*Prompt*.
Only the lines holding the word "option" are wanted; copy each of them from the listing.

*Records provided*.
Section total.
Context (encoded_len : Manifest -> Z) (config_len : ImageConfig -> Z) (root : bytes).
Lemma path_state_returns {A} p (f : Store -> option A) : returns (path_state p f).
Proof. unfold path_state. returning. Qed.
#[local] Hint Resolve path_state_returns : returning.
Lemma there_returns {A} p (f : Store -> option A) : returns (there p f).
Proof. unfold there. returning. Qed.
Lemma sync_returns p : returns (sync_directory p).
Proof. unfold sync_directory. returning. Qed.
Lemma read_json_returns {A} p (f : Store -> option A) : returns (read_json p f).
Proof. unfold read_json. returning. Qed.
Lemma read_dir_returns {A} n (f : Store -> A) : returns (read_dir n f).
Proof. unfold read_dir. returning. Qed.
#[local] Hint Resolve there_returns sync_returns read_json_returns read_dir_returns : returning.
Lemma write_json_returns p d m f : returns (write_json_atomic encoded_len p d m f).
Proof. unfold write_json_atomic. returning. Qed.
Lemma remove_file_returns {A} p q (f : Store -> option A) u : returns (remove_file_durable p q f u).
Proof. unfold remove_file_durable. returning. Qed.
Lemma remove_dir_returns {A} p q (f : Store -> option A) e u : returns (remove_empty_directory p q f e u).
Proof. unfold remove_empty_directory. returning. Qed.
Lemma run_btrfs_returns a fs : returns (run_btrfs a fs).
Proof. unfold run_btrfs, ensure_healthy. returning. Qed.
#[local] Hint Resolve write_json_returns remove_file_returns remove_dir_returns run_btrfs_returns : returning.
Lemma commit_returns : returns commit_transaction.
Proof. apply run_btrfs_returns. Qed.
Lemma create_subvolume_returns l a : returns (create_subvolume l a).
Proof. unfold create_subvolume, created_there. returning. Qed.
Lemma snapshot_returns f l a : returns (snapshot_subvolume_with_operation f l a).
Proof. unfold snapshot_subvolume_with_operation, created_there. returning. Qed.
Lemma snapshot_subvolume_returns f l : returns (snapshot_subvolume f l).
Proof. apply snapshot_returns. Qed.
Lemma delete_subvolume_returns l a : returns (delete_subvolume_if_exists l a).
Proof. unfold delete_subvolume_if_exists. returning. Qed.
Lemma set_read_only_returns l : returns (set_subvolume_read_only l).
Proof. apply run_btrfs_returns. Qed.
#[local] Hint Resolve commit_returns create_subvolume_returns snapshot_returns snapshot_subvolume_returns delete_subvolume_returns set_read_only_returns : returning.
Lemma roll_back_returns {A} a e m : returns m -> returns (roll_back (A := A) a e m).
Proof. intros H. unfold roll_back. returning. Qed.
#[local] Hint Extern 1 (returns (roll_back _ _ _)) => apply roll_back_returns; returning : returning.
Lemma create_temporary_returns p : returns (create_pod_temporary p).
Proof. unfold create_pod_temporary, chmod. returning. Qed.
Lemma begin_returns t o : returns (begin_transaction encoded_len t o).
Proof. unfold begin_transaction, write_transaction. returning. Qed.
Lemma finish_returns t : returns (finish_transaction t).
Proof. apply remove_file_returns. Qed.
#[local] Hint Resolve create_temporary_returns begin_returns finish_returns : returning.
Lemma commit_and_finish_returns t : returns (commit_and_finish_transaction t).
Proof. unfold commit_and_finish_transaction. returning. Qed.
Lemma read_transactions_returns : returns read_transactions.
Proof. unfold read_transactions, read_transaction. returning. Qed.
Lemma validate_returns c : returns (validate config_len c).
Proof. unfold validate. returning. by edestruct validate_config_total. Qed.
#[local] Hint Resolve commit_and_finish_returns read_transactions_returns validate_returns : returning.
Lemma image_unlocked_returns i : returns (image_unlocked config_len i).
Proof. unfold image_unlocked. returning. Qed.
Lemma checked_pod_returns p n : returns (checked_id pod_id p n).
Proof. unfold checked_id. returning. by edestruct pod_id_total. Qed.
Lemma checked_image_returns p n : returns (checked_id image_id p n).
Proof. unfold checked_id. returning. by edestruct image_id_total. Qed.
#[local] Hint Resolve image_unlocked_returns checked_pod_returns checked_image_returns : returning.
Lemma image_ids_returns : returns image_ids.
Proof. unfold image_ids. returning. Qed.
Lemma pod_ids_returns : returns pod_ids.
Proof. unfold pod_ids. returning. Qed.
Lemma selected_returns : returns (selected_image_unlocked config_len).
Proof. unfold selected_image_unlocked. returning. Qed.
Lemma pod_unlocked_returns p : returns (pod_unlocked config_len p).
Proof. unfold pod_unlocked, read_pod_manifest, require_subvolume_path. returning. Qed.
Lemma cleanup_publication_returns t : returns (cleanup_image_publication t).
Proof. unfold cleanup_image_publication. returning. Qed.
Lemma seed_returns i : returns (setup_seed_for_image_with_manifest i).
Proof. unfold setup_seed_for_image_with_manifest. returning. Qed.
Lemma delete_generation_returns g : returns (delete_seed_generation g).
Proof. unfold delete_seed_generation. returning. Qed.
Lemma cleanup_pod_returns p : returns (cleanup_pod_subvolumes p).
Proof. unfold cleanup_pod_subvolumes. apply returns_bind; [returning|]. intros found. destruct (mjoin found); returning. Qed.
Lemma canonicalize_returns x a : returns (canonicalize x a).
Proof. unfold canonicalize. returning. Qed.
Lemma create_seed_directory_returns g a : returns (create_seed_directory g a).
Proof. unfold create_seed_directory. returning. Qed.
Lemma write_seed_returns i c g r w : returns (write_seed encoded_len i c g r w).
Proof. unfold write_seed. returning. Qed.
Lemma validate_staging_returns h : returns (validate_staging root h).
Proof. unfold validate_staging. returning. Qed.
#[local] Hint Resolve image_ids_returns pod_ids_returns selected_returns pod_unlocked_returns cleanup_publication_returns seed_returns
  delete_generation_returns cleanup_pod_returns canonicalize_returns create_seed_directory_returns write_seed_returns validate_staging_returns : returning.
Lemma publish_inner_returns h i c now : returns (publish_image_inner encoded_len h i c now).
Proof. unfold publish_image_inner, ensure_new_directory, move_staging, move_published. returning. Qed.
Lemma create_inner_returns p i c now b : returns (create_pod_inner encoded_len p i c now b).
Proof. unfold create_pod_inner, setup_seed_for_image, set_directory_owner. returning. Qed.
Lemma reference_returns i x : returns (image_reference_excluding_transaction i x).
Proof. unfold image_reference_excluding_transaction, read_pod_manifest. returning. Qed.
Lemma delete_pod_returns p : returns (continue_delete_pod p).
Proof. unfold continue_delete_pod, remove_pod_manifest. returning. Qed.
Lemma delete_image_returns t i : returns (continue_delete_image t i).
Proof. unfold continue_delete_image, delete_image_tree. returning. Qed.
Lemma recover_create_returns p i : returns (recover_create_pod config_len p i).
Proof. unfold recover_create_pod, read_pod_manifest, remove_pod_manifest. returning. Qed.
#[local] Hint Resolve publish_inner_returns create_inner_returns reference_returns delete_pod_returns delete_image_returns recover_create_returns : returning.
Lemma remove_temps_returns p d n : returns (remove_temps p d n).
Proof. induction n; cbn [remove_temps]; returning. Qed.
#[local] Hint Resolve remove_temps_returns : returning.
Lemma recover_returns : returns (recover config_len).
Proof. unfold recover, cleanup_atomic_temps, recover_transaction, cleanup_orphaned_pod_subvolumes. returning. Qed.
#[local] Hint Resolve recover_returns : returning.
Lemma open_returns : returns (open encoded_len config_len).
Proof.
  unfold open, initialize_layout, adopt_root, cleanup_initialization_temps, ensure_managed_directory. returning.
  unfold ensure_quotas_enabled. eapply (hoare_bind _ _ _ _ (fun e _ => answered e)); [by apply hoare_event|]. intros [|b []|b].
  - by apply hoare_ret.
  - by apply hoare_raise.
  - eapply hoare_pre; [apply run_btrfs_returns|done].
  - intros w F X. exfalso. exact X.
Qed.
Lemma gather_found_returns {A B} nf (f : A -> op B) l : (forall a, returns (f a)) -> returns (gather_found nf f l).
Proof. intros H. unfold gather_found. returning. Qed.
#[local] Hint Resolve gather_found_returns : returning.
Lemma ensure_cache_returns name : returns (ensure_cache name).
Proof. unfold ensure_cache, chmod. destruct (pod_id name) eqn:X; [returning|returning|by edestruct pod_id_total]. Qed.
#[local] Hint Resolve ensure_cache_returns : returning.
Lemma exec_returns q : returns (exec encoded_len config_len root q).
Proof.
  destruct q; cbn [exec]; unfold answering;
    unfold begin_image, publish_image, discard_image, PodStore.image, list_images, selected_image, select_image, clear_selected_image,
      create_pod_from_basis, pod_storage_exists, transaction_references_pod, PodStore.pod, list_pods, reset_pod_temporary, publish_golden_workspace,
      golden_workspace, publish_setup_seed, publish_image_workspace_seed, image_workspace_seed, setup_seed_for_image, setup_seed_image, list_images_unlocked,
      destroy_pod, remove_image, image_reference, create_repository_staging_workspace, remove_repository_staging_workspace, chmod; solve [returning].
Qed.
End total.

*Reply to the task*.
Lemma path_state_returns {A} p (f : Store -> option A) : returns (path_state p f).
Lemma there_returns {A} p (f : Store -> option A) : returns (there p f).
Lemma read_json_returns {A} p (f : Store -> option A) : returns (read_json p f).
Lemma remove_file_returns {A} p q (f : Store -> option A) u : returns (remove_file_durable p q f u).
Lemma remove_dir_returns {A} p q (f : Store -> option A) e u : returns (remove_empty_directory p q f e u).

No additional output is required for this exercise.